Record claims_inv claims : Prop := {
  ci_valid : _validate [] claims = true;
  ci_exclusive : exclusive claims;
  ci_accounted : Forall accounted claims;
}.
Definition store_inv s : Prop :=
  match file s with
  | Absent => True
  | Foreign => False
  | Stored claims => claims_inv claims ∧ initialized s = true ∧ Z.of_nat (String.length (text_state claims)) ≤ MAX_BYTES
  end.

(** *** The shape check *)
Lemma validate_spec ids claims : _validate ids claims = true ↔
  NoDup (claim_id <$> claims) ∧ (∀ c, c ∈ claims → claim_id c ∉ ids) ∧ Forall (λ c, claim_shape c = true) claims.
Proof.
  revert ids. induction claims as [|c claims IH]; intros ids; simpl.
  - split; [intros _; split_and!; [constructor| |constructor]|done]. intros c Hc. by apply not_elem_of_nil in Hc.
  - rewrite !andb_true_iff, negb_true_iff, bool_decide_eq_false, IH, NoDup_cons, Forall_cons.
    rewrite list_elem_of_fmap. setoid_rewrite elem_of_cons. split.
    + intros [[Hni Hs] (Hnd & Hids & Hall)]. split_and!; try done.
      * intros (d & Heq & Hd). destruct (Hids d Hd). by left.
      * intros d [->|Hd]; [done|]. intros Hin. destruct (Hids d Hd). by right.
    + intros ([Hni Hnd] & Hids & Hs & Hall). split_and!; try done; [by apply Hids; left|].
      intros d Hd [Heq|Hin]; [|by eapply Hids; [right|]]. apply Hni. by exists d.
Qed.

Lemma find_spec claims id c : _find claims id = Done c → claim_id c = id ∧ ∃ i, claims !! i = Some c.
Proof.
  induction claims as [|d claims IH]; [done|]. simpl. case_bool_decide.
  - intros [= ->]. split; [done|]. by exists 0%nat.
  - intros Hf. destruct (IH Hf) as (? & i & ?). split; [done|]. by exists (S i).
Qed.
Lemma find_unique claims c : NoDup (claim_id <$> claims) → c ∈ claims → _find claims (claim_id c) = Done c.
Proof.
  induction claims as [|d claims IH]; [by intros _ ?%not_elem_of_nil|]. rewrite fmap_cons, NoDup_cons. intros [Hd Hnd] Hc.
  simpl. apply elem_of_cons in Hc as [->|Hc]; [by rewrite bool_decide_true|].
  rewrite bool_decide_false; [by apply IH|]. intros Heq. apply Hd. rewrite Heq. by apply list_elem_of_fmap_2.
Qed.

(** *** Updating the found row *)
Lemma update_find claims id c c' : _find claims id = Done c → NoDup (claim_id <$> claims) →
  update_claim id (λ _, c') claims = (λ d, if bool_decide (claim_id d = id) then c' else d) <$> claims.
Proof.
  induction claims as [|d claims IH]; [done|]. simpl. rewrite NoDup_cons. intros Hf [Hd Hnd]. case_bool_decide as Hid.
  - f_equal. rewrite <- (list_fmap_id claims) at 1. apply list_fmap_ext. intros i x Hx. simpl.
    rewrite bool_decide_false; [done|]. intros Heq. apply Hd. rewrite Hid, <- Heq. apply list_elem_of_fmap_2.
    by eapply list_elem_of_lookup_2.
  - f_equal. by apply IH.
Qed.

(** Replacing a row by one with its identity and directory, active only if the
    old one was. *)
Record replaces c c' : Prop := {
  rp_id : claim_id c' = claim_id c;
  rp_resource : claim_resource c' = claim_resource c;
  rp_active : active c' → active c;
  rp_shape : claim_shape c = true → claim_shape c' = true;
  rp_accounted : accounted c → accounted c';
}.
Lemma update_inv claims id c c' : claims_inv claims → _find claims id = Done c → replaces c c' →
  claims_inv (update_claim id (λ _, c') claims).
Proof.
  intros [Hv Hex Hacc] Hf Hr. apply validate_spec in Hv as (Hnd & _ & Hshape).
  destruct (find_spec _ _ _ Hf) as [Hid [i Hi]]. rewrite (update_find _ _ c) by done.
  assert (∀ j d, ((λ d, if bool_decide (claim_id d = id) then c' else d) <$> claims) !! j = Some d →
    ∃ d0, claims !! j = Some d0 ∧ replaces d0 d ∨ claims !! j = Some d0 ∧ d = d0) as Hlook.
  { intros j d Hj. apply list_lookup_fmap_Some in Hj as (d0 & -> & Hd0). exists d0. case_bool_decide as Hd; [|by right].
    left. split; [done|]. assert (d0 = c) as ->; [|done].
    assert (_find claims (claim_id d0) = Done d0) as Hf' by (apply find_unique; [done|by eapply list_elem_of_lookup_2]).
    rewrite Hd in Hf'. congruence. }
  split.
  - apply validate_spec. split_and!.
    + rewrite <- list_fmap_compose. erewrite list_fmap_ext; [exact Hnd|]. intros j d Hj. simpl.
      case_bool_decide as Hd; [|done]. rewrite (rp_id _ _ Hr). congruence.
    + intros d _ Hd. by apply not_elem_of_nil in Hd.
    + apply Forall_forall. intros d Hd. apply list_elem_of_lookup_1 in Hd as [j Hj].
      rewrite Forall_forall in Hshape.
      destruct (Hlook j d Hj) as (d0 & [[Hd0 Hrd]|[Hd0 ->]]); [apply (rp_shape _ _ Hrd)|];
        apply Hshape; by eapply list_elem_of_lookup_2.
  - intros a b x y Hab Ha Hb Hx Hy.
    destruct (Hlook a x Ha) as (x0 & Hx0), (Hlook b y Hb) as (y0 & Hy0).
    assert (claims !! a = Some x0 ∧ active x0 ∧ claim_resource x = claim_resource x0) as (Hax & Hxa & ->).
    { destruct Hx0 as [[? Hrx]|[? ->]]; split_and!; try done; [by apply (rp_active _ _ Hrx)|apply Hrx]. }
    assert (claims !! b = Some y0 ∧ active y0 ∧ claim_resource y = claim_resource y0) as (Hby & Hya & ->).
    { destruct Hy0 as [[? Hry]|[? ->]]; split_and!; try done; [by apply (rp_active _ _ Hry)|apply Hry]. }
    by eapply (Hex a b).
  - apply Forall_forall. intros d Hd. apply list_elem_of_lookup_1 in Hd as [j Hj]. rewrite Forall_forall in Hacc.
    destruct (Hlook j d Hj) as (d0 & [[Hd0 Hrd]|[Hd0 ->]]); [apply (rp_accounted _ _ Hrd)|];
      apply Hacc; by eapply list_elem_of_lookup_2.
Qed.

Lemma transferred_replaces env owner reason c : owner_shape owner = true → active c →
  replaces c (transferred env owner reason c).
Proof.
  intros Ho Ha. split; try done.
  - unfold claim_shape, transferred. simpl. rewrite !andb_true_iff, !Z.leb_le, Ho, !negb_true_iff, !bool_decide_eq_false.
    intros [[[[[[? ?] ?] ?] ?] ?] _]. split_and!; try done; [lia|]. by destruct (claim_history c).
  - intros [Hg Hr]. split; simpl; [rewrite length_app; simpl; lia|]. intros _. apply Forall_app. split; [by apply Hr|].
    constructor; [|done]. by intros [].
Qed.
Lemma released_replaces at_ actor reason c : replaces c (released at_ actor reason c).
Proof.
  split; try done.
  - unfold claim_shape, released. simpl. rewrite !andb_true_iff, !Z.leb_le, !negb_true_iff, !bool_decide_eq_false.
    intros [[[[[[? ?] _] ?] ?] ?] ?]. split_and!; try done; [lia|]. by destruct (claim_history c).
  - intros [Hg Hr]. split; simpl; [rewrite length_app; simpl; lia|]. done.
Qed.

(** *** Transactions *)
Definition claims_of s : list (claim_row T) := match file s with Stored claims => claims | _ => [] end.

Lemma empty_inv : claims_inv [] ∧ Z.of_nat (String.length (text_state (T:=T) [])) ≤ MAX_BYTES.
Proof. split; [split; [done| |constructor]|by vm_compute]. intros i j c d _ Hc. by rewrite lookup_nil in Hc. Qed.
Lemma store_claims s : store_inv s → claims_inv (claims_of s).
Proof. unfold store_inv, claims_of. destruct (file s); [intros _; apply empty_inv|done|by intros [? _]]. Qed.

● ● ● ● ●

### What you should do
When the line with "- apply Forall_forall." is reached in the data above, begin copying, and stop after the line with "[by apply Hr|]."; copy each line exactly, both ends included.

### Your response
  - apply Forall_forall. intros d Hd. apply list_elem_of_lookup_1 in Hd as [j Hj]. rewrite Forall_forall in Hacc.
    destruct (Hlook j d Hj) as (d0 & [[Hd0 Hrd]|[Hd0 ->]]); [apply (rp_accounted _ _ Hrd)|];
      apply Hacc; by eapply list_elem_of_lookup_2.
Qed.

Lemma transferred_replaces env owner reason c : owner_shape owner = true → active c →
  replaces c (transferred env owner reason c).
Proof.
  intros Ho Ha. split; try done.
  - unfold claim_shape, transferred. simpl. rewrite !andb_true_iff, !Z.leb_le, Ho, !negb_true_iff, !bool_decide_eq_false.
    intros [[[[[[? ?] ?] ?] ?] ?] _]. split_and!; try done; [lia|]. by destruct (claim_history c).
  - intros [Hg Hr]. split; simpl; [rewrite length_app; simpl; lia|]. intros _. apply Forall_app. split; [by apply Hr|].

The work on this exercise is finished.